EN suivant la route qui descend de l’église, on aperçoit au premier tournant l’atelier du forgeron, communément appelé boutique de forge ou simplement boutique.

La forge, malgré l’absence d’enseigne, se reconnaît au premier coup d’œil par son aspect terne, par la forme de la bâtisse, et surtout par la devanture. En effet, nulle part ailleurs on ne peut voir pareil encombrement de ferrailles, depuis les socs de charrues jusqu’aux bandages de roues, depuis les vieilles charrues de bois à frettes d’acier jusqu’à la moissonneuse-lieuse moderne et la charrette toute neuve. À travers tout cela il y a les fagots destinés à chauffer les cercles des roues, et la petite plate-forme trouée au centre qui doit recevoir la roue à encercler.

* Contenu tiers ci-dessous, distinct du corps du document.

(* ===== verification/MinerCuda.v ===== *)
(** [vireon-miner/src/backends/cuda.rs] and the inventory of [cuda_driver.rs] and
    [mod.rs]: the Rust side of the CUDA backend, in the build with the device
    kernels linked.  The kernels, the CUDA runtime and driver and the native epoch
    data are the arguments [CudaNative]; threads are joined before their results
    are read, so they are a list of results in order; hash rates are left out. *)

From S2P Require Import Prelude RustStd Interfaces Crypto Errors Network Amount Signing Address Transaction Block Pow Consensus Genesis MinerWork Pool PoolApp Sdk MinerSettings.

(** ** The native side *)

(** [struct VireonCudaDeviceInfo], as the runtime or the driver fills it. *)
Record DeviceInfo := { di_name : string; di_total_mem : Z; di_processors : Z }.

(** What a search kernel leaves: its code and its out parameters. *)
Record KernelAnswer := {
  ka_rc : Z;
  ka_found : Z;
  ka_nonce : Z;
  ka_final : Hash;
  ka_mix : Hash;
  ka_hashes : Z;
}.

(** The number of items of an exported epoch; the pointers stay native. *)
Record LightView := { lv_items : Z }.

Record CudaNative := {
  cn_available : Z;
  cn_device_info : Z → option DeviceInfo;
  cn_kernels_linked : bool;
  cn_driver : result MinerError (list (Z * option DeviceInfo));
  cn_create : Z → option Z;
  cn_light_cache : Z → Result LightView;
  cn_build_dag : Z → Z → LightView → Z;
  cn_dataset_item : Z → Z → Result bytes;
  cn_copy_item : Z → Z → Z * bytes;
  cn_mine : Z → Z → Hash → bytes → Z → Z → KernelAnswer;
}.

(** ** Devices *)

(** [name.chars().map(..)]: one character of the slug for each of the name, so the
    continuation bytes of a character add nothing. *)
Definition continuation (b : byte) : bool := (128 <=? byte_Z b) && (byte_Z b <? 192).
Definition slug_byte (b : byte) : byte := if ascii_alphanumeric b then byte_lower b else byte_of_Z 45.
Definition slug (name : string) : string :=
  str_of_bytes (slug_byte <$> List.filter (λ b, negb (continuation b)) (str_bytes name)).

Definition positive (z : Z) : option Z := if z >? 0 then Some z else None.
Definition cuda_device (index : Z) (info : DeviceInfo) : MiningDevice :=
  mkDevice ("cuda:" ++ uint_to_string index ++ ":" ++ slug (di_name info))%string (di_name info) "NVIDIA" index
    (positive (di_processors info)) (positive (di_total_mem info)) true.

Definition devices_of (answers : list (Z * option DeviceInfo)) : list MiningDevice :=
  omap (λ e, cuda_device e.1 <$> e.2) answers.

(** [enumerate_devices]: the runtime's devices, or the driver's when it has none. *)
Definition enumerate_devices (nat : CudaNative) : result MinerError (list MiningDevice) :=
  let out := devices_of ((λ i, (i, cn_device_info nat i)) <$> seqZ 0 (cn_available nat)) in
  match out with [] => devices_of <$> cn_driver nat | _ => Ok out end.

(** [enumerate_device_report]: the inventory of the one backend. *)
Definition enumerate_device_report (backend_name : string) (nat : CudaNative) : list MiningDevice * list string :=
  let '(raw, notes) := match enumerate_devices nat with
    | Ok devices => (devices, [])
    | Err e => ([], [(backend_name ++ ": " ++ MinerError_fmt e)%string])
    end in
  let '(devices, inventory) := dedupe_gpu_devices raw in (devices, notes ++ inventory).

(** ** The backend *)

(** [struct BackendConfig] *)
Record BackendConfig := { bc_batch_size : Z; bc_device_ids : list string; bc_intensity : Z }.
Definition BackendConfig_default : BackendConfig := {| bc_batch_size := 8192; bc_device_ids := []; bc_intensity := 75 |}.

(** [struct CudaGpuBackend] *)
Record CudaGpuBackend := mkCuda {
  cu_config : BackendConfig;
  cu_metrics : BackendMetrics;
  cu_devices : list MiningDevice;
  cu_ready : bool;
  cu_miners : list Z;
  cu_dag_height : option Z;
}.
Definition BackendMetrics_default : BackendMetrics := mkMetrics 0 0 0 0 0 None.
Definition CudaGpuBackend_default : CudaGpuBackend :=
  mkCuda BackendConfig_default BackendMetrics_default [] false [] None.

Abbreviation cuda A := (state_result CudaGpuBackend MinerError A).

Definition set_miners (miners : list Z) (s : CudaGpuBackend) : CudaGpuBackend :=
  mkCuda (cu_config s) (cu_metrics s) (cu_devices s) (cu_ready s) miners (cu_dag_height s).
Definition set_metrics (f : BackendMetrics → BackendMetrics) (s : CudaGpuBackend) : CudaGpuBackend :=
  mkCuda (cu_config s) (f (cu_metrics s)) (cu_devices s) (cu_ready s) (cu_miners s) (cu_dag_height s).
Definition set_dag_height (height : Z) (s : CudaGpuBackend) : CudaGpuBackend :=
  mkCuda (cu_config s) (cu_metrics s) (cu_devices s) (cu_ready s) (cu_miners s) (Some height).
Definition with_last_error (e : option string) (m : BackendMetrics) : BackendMetrics :=
  mkMetrics (bm_hashes_attempted m) (bm_accepted_local m) (bm_rejected_local m) (bm_stale m) (bm_active_devices m) e.
Definition set_active (n : Z) (m : BackendMetrics) : BackendMetrics :=
  mkMetrics (bm_hashes_attempted m) (bm_accepted_local m) (bm_rejected_local m) (bm_stale m) n (bm_last_error m).
Definition count_batch (attempts : Z) (found : bool) (m : BackendMetrics) : BackendMetrics :=
  mkMetrics (saturating_add 64 (bm_hashes_attempted m) attempts)
    (if found then saturating_add 64 (bm_accepted_local m) 1 else bm_accepted_local m)
    (bm_rejected_local m) (bm_stale m) (bm_active_devices m) (bm_last_error m).

(** The name of the device of a handle: there is one handle for each device. *)
Definition device_name (s : CudaGpuBackend) (i : nat) : string := default "" (md_name <$> cu_devices s !! i).
Definition device_id (s : CudaGpuBackend) (i : nat) : string := default "" (md_id <$> cu_devices s !! i).

Section backend.
Context `{Primitives} (native : CudaNative).

Definition device_kernels_available : bool := cn_kernels_linked native && (0 <? cn_available native).

(** [ensure_device_miners]: a handle for each device, once; the handles made before
    a failure stay. *)
Fixpoint create_miners (devices : list MiningDevice) : cuda () :=
  match devices with
  | [] => mret ()
  | d :: rest =>
      match cn_create native (md_index d) with
      | None => sr_lift (Err (MinerGpu ("cudaSetDevice/create failed for " ++ md_name d)))
      | Some m => _ ← sr_modify (λ s, set_miners (cu_miners s ++ [m]) s); create_miners rest
      end
  end.
Definition ensure_device_miners : cuda () :=
  s ← sr_get;
  if bool_decide (cu_miners s = []) then create_miners (cu_devices s) else mret ().

Definition gpu_error {A} (text : VireonError → string) (r : Result A) : result MinerError A :=
  map_err (λ e, MinerGpu (text e)) r.

(** One sample of the parity check on every device. *)
Definition check_sample (height sample : Z) (s : CudaGpuBackend) : result MinerError () :=
  expected ← gpu_error (λ e, "canonical DAG sample " ++ uint_to_string sample ++ " failed: " ++ VireonError_fmt e)%string
    (cn_dataset_item native height sample);
  try_each (λ '(i, m), let '(rc, actual) := cn_copy_item native m sample in
    if negb (rc =? 0) || negb (bool_decide (actual = expected))
    then Err (MinerGpu ("CUDA DAG parity failed on " ++ device_name s i ++ " at item " ++ uint_to_string sample
           ++ " (rc=" ++ int_to_string rc ++ ")")%string)
    else Ok ()) (imap pair (cu_miners s)).

Definition same_epoch (height : Z) (s : CudaGpuBackend) : bool :=
  match cu_dag_height s with Some h => h / 1300 =? height / 1300 | None => false end.

(** [ensure_dag_on_devices] *)
Definition ensure_dag_on_devices (height : Z) : cuda () :=
  _ ← ensure_device_miners;
  s ← sr_get;
  if same_epoch height s then mret () else
  _ ← sr_modify (set_metrics (with_last_error
    (Some ("building FiroPoW epoch DAG directly on CUDA devices for height " ++ uint_to_string height)%string)));
  view ← sr_lift (gpu_error (λ e, "FiroPoW light-cache export for CUDA failed: " ++ VireonError_fmt e)%string
    (cn_light_cache native height));
  _ ← sr_lift (try_each (λ '(i, m), let rc := cn_build_dag native m (height_as_i32 height) view in
      if negb (rc =? 0)
      then Err (MinerGpu ("CUDA DAG build failed (rc=" ++ int_to_string rc ++ ") on " ++ device_name s i
             ++ ". Check driver and VRAM capacity.")%string)
      else Ok ()) (imap pair (cu_miners s)));
  _ ← sr_lift (try_each (λ sample, check_sample height sample s)
    [0; uwrap 32 (lv_items view) / 2; uwrap 32 (saturating_sub (lv_items view) 1)]);
  sr_modify (λ s, set_metrics (with_last_error None) (set_dag_height height s)).

(** [partition_nonce_range]: the range of each device. *)
Fixpoint partition_from (start offset base remainder index : Z) (devices : nat) : list (Z * Z) :=
  match devices with
  | O => []
  | S k =>
      let count := base + (if index <? remainder then 1 else 0) in
      (wrapping_add 64 start offset, count)
        :: partition_from start (wrapping_add 64 offset count) base remainder (index + 1) k
  end.
Definition partition_nonce_range (start_nonce total : Z) (devices : nat) : list (Z * Z) :=
  let devices := Nat.max devices 1 in
  partition_from start_nonce 0 (total / Z.of_nat devices) (total mod Z.of_nat devices) 0 devices.

(** The nonces a batch searches at most. *)
Definition device_batch (c : BackendConfig) : Z :=
  clamp 2048 1048576 (Z.max (bc_batch_size c) 1024 * Z.max (bc_intensity c) 1 / 10).
Definition searched (c : BackendConfig) (max_nonces : Z) : Z := Z.min (Z.min max_nonces (device_batch c)) (umax 32).

(** The results of the devices that were given nonces, in order. *)
Definition search_devices (job : MiningJob) (total : Z) (s : CudaGpuBackend) : list (nat * KernelAnswer) :=
  let header := mining_header_hash (mj_block job) in
  let boundary := boundary_from_leading_zero_bits (mj_bits job) in
  let ranges := zip (partition_nonce_range (mj_start_nonce job) total (length (cu_devices s))) (cu_miners s) in
  omap (λ '(i, ((start, count), m)), if count =? 0 then None else
    Some (i, cn_mine native m (height_as_i32 (bh_height (Block.header (mj_block job)))) header boundary start count)) (imap pair ranges).

(** Reading one result: an error stops, the first solution is kept. *)
Definition collect_one (s : CudaGpuBackend) (acc : Z * option MiningSolution) (e : nat * KernelAnswer) :
    result MinerError (Z * option MiningSolution) :=
  let '(attempts, solution) := acc in let '(i, a) := e in
  if negb (ka_rc a =? 0)
  then Err (MinerGpu ("CUDA FiroPoW kernel error rc=" ++ int_to_string (ka_rc a) ++ " on " ++ device_name s i)%string) else
  let attempts := saturating_add 64 attempts (ka_hashes a) in
  Ok (attempts,
      match solution with
      | Some _ => solution
      | None => if ka_found a =? 0 then None else Some (mkSolution (ka_nonce a) (ka_final a) (ka_mix a) attempts (device_id s i))
      end).

(** [mine_device_batch] *)
Definition mine_device_batch (job : MiningJob) : cuda (option MiningSolution) :=
  _ ← ensure_dag_on_devices (bh_height (Block.header (mj_block job)));
  s ← sr_get;
  let max := searched (cu_config s) (mj_max_nonces job) in
  if max =? 0 then mret None else
  '(attempts, solution) ← sr_lift (try_fold (collect_one s) (0, None) (search_devices job max s));
  _ ← sr_modify (set_metrics (count_batch attempts (negb (is_none solution))));
  mret solution.

(** [mine_batch] *)
Definition cuda_mine_batch (job : MiningJob) : cuda (option MiningSolution) :=
  s ← sr_get;
  if negb (cu_ready s) then sr_lift (Err (MinerGpu "CUDA backend not initialized")) else mine_device_batch job.

(** [benchmark], for a clock that lets [batches] batches start: the hashes counted. *)
Definition batch_at (cursor : Z) (job : MiningJob) : MiningJob :=
  mkJobOf (mj_template_id job) (mj_block job) (mj_bits job) cursor 4096.
Fixpoint benchmark_loop (batches : nat) (hashes cursor : Z) (job : MiningJob) : cuda Z :=
  match batches with
  | O => mret hashes
  | S k =>
      s ← sr_get;
      let before := bm_hashes_attempted (cu_metrics s) in
      _ ← cuda_mine_batch (batch_at cursor job);
      s ← sr_get;
      benchmark_loop k (saturating_add 64 hashes (saturating_sub (bm_hashes_attempted (cu_metrics s)) before))
        (wrapping_add 64 cursor 4096) job
  end.

(** A device the configuration selects. *)
Definition device_selected (ids : list string) (d : MiningDevice) : bool :=
  existsb (λ sel, bool_decide (sel = md_id d) || bool_decide (sel = uint_to_string (md_index d)) || str_contains (md_id d) sel
    || bool_decide (str_to_ascii_lowercase sel = "cuda"%string) || is_prefix (str_bytes "cuda:") (str_bytes sel)) ids.

(** [initialize] *)
Definition cuda_initialize (c : BackendConfig) : cuda () :=
  devices ← sr_lift (enumerate_devices native);
  devices ← (if bool_decide (bc_device_ids c = []) then mret devices else
    let kept := List.filter (device_selected (bc_device_ids c)) devices in
    if bool_decide (kept = []) then sr_lift (Err (MinerGpu "requested CUDA/NVIDIA devices not found via CUDA driver"))
    else mret kept);
  if bool_decide (devices = []) then sr_lift (Err (MinerGpu "no NVIDIA CUDA GPU detected")) else
  if negb device_kernels_available
  then sr_lift (Err (MinerGpu "this miner was built without CUDA device kernels; CPU fallback is disabled")) else
  _ ← sr_modify (λ s, mkCuda c (set_active (Z.of_nat (length devices)) (cu_metrics s)) devices true (cu_miners s) (cu_dag_height s));
  ensure_device_miners.

Definition cuda_benchmark (batches : nat) (job : MiningJob) : cuda (string * Z) :=
  s ← sr_get;
  _ ← (if negb (cu_ready s) then cuda_initialize BackendConfig_default else mret ());
  _ ← ensure_dag_on_devices (bh_height (Block.header (mj_block job)));
  hashes ← benchmark_loop batches 0 (mj_start_nonce job) job;
  s ← sr_get;
  mret (match cu_devices s with d :: _ => md_id d | [] => "cuda"%string end, hashes).

(** ** The coordinator over the backend ([coordinator.rs]) *)

(** [struct CudaMiningCoordinator] *)
Record Coordinator := mkCoordinator {
  co_cuda : option CudaGpuBackend;
  co_metrics : BackendMetrics;
  co_ready : bool;
}.

Definition coordinator_initialize (c : BackendConfig) (k : Coordinator) : result MinerError () * Coordinator :=
  match cuda_initialize c CudaGpuBackend_default with
  | (Ok _, cuda) => (Ok (), mkCoordinator (Some cuda) (set_active (bm_active_devices (cu_metrics cuda)) (co_metrics k)) true)
  | (Err e, _) => (Err e, k)
  end.

(** [build_backend] *)
Definition backend_config (c : MinerConfig) : BackendConfig :=
  {| bc_batch_size := Z.max (effective_gpu_batch c) 256; bc_device_ids := mf_gpu_devices c; bc_intensity := effective_gpu_intensity c |}.
Definition build_backend (c : MinerConfig) : result MinerError Coordinator :=
  _ ← MiningMode_parse (mf_backend_mode c);
  let '(r, k) := coordinator_initialize (backend_config c) (mkCoordinator None BackendMetrics_default false) in
  _ ← r;
  Ok k.

(** [mine_batch] of the coordinator. *)
Definition coordinator_batch (job : MiningJob) (k : Coordinator) : result MinerError (option MiningSolution) * Coordinator :=
  match co_cuda k with
  | None =>
      let '(r, m) := coordinator_mine_batch (co_ready k) None BackendMetrics_default BackendMetrics_default job (co_metrics k) in
      (r, mkCoordinator None m (co_ready k))
  | Some cuda =>
      if negb (co_ready k)
      then let '(r, m) := coordinator_mine_batch false None BackendMetrics_default BackendMetrics_default job (co_metrics k) in
           (r, mkCoordinator (Some cuda) m false)
      else
        let '(found, cuda') := cuda_mine_batch job cuda in
        let '(r, m) := coordinator_mine_batch true (Some (λ _, found)) (cu_metrics cuda) (cu_metrics cuda') job (co_metrics k) in
        (r, mkCoordinator (Some cuda') m true)
  end.

End backend.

La vieille forge est construite en énormes madriers de pin rouge équarris à la hache et se pare, à l’intérieur, du soufflet, de l’enclume, des tenailles et de mille et une pièces de fer suspendues aux murs et au plafond.

Le forgeron de chez nous, qui est à la fois maréchal-ferrant, serrurier, mécanicien, reste encore une des plus vivantes évocations du passé.

Je le vois toujours avec son tablier de cuir, ses bras dénudés aux muscles d’acier et à la peau couleur de rouille, sa figure ronde, joviale et encharbonnée. Dans ses yeux brillants la flamme met mille reflets.

Près d’un fagot qui flambe à la porte de la boutique, c’est lui que je vois soufflant, suant et criant pour encercler une roue de charrette. Ce grand cercle de fer, de trois pouces de largeur par un quart de pouce d’épaisseur, semble un jouet au bout de ses tenailles, tellement sa dextérité est assurée.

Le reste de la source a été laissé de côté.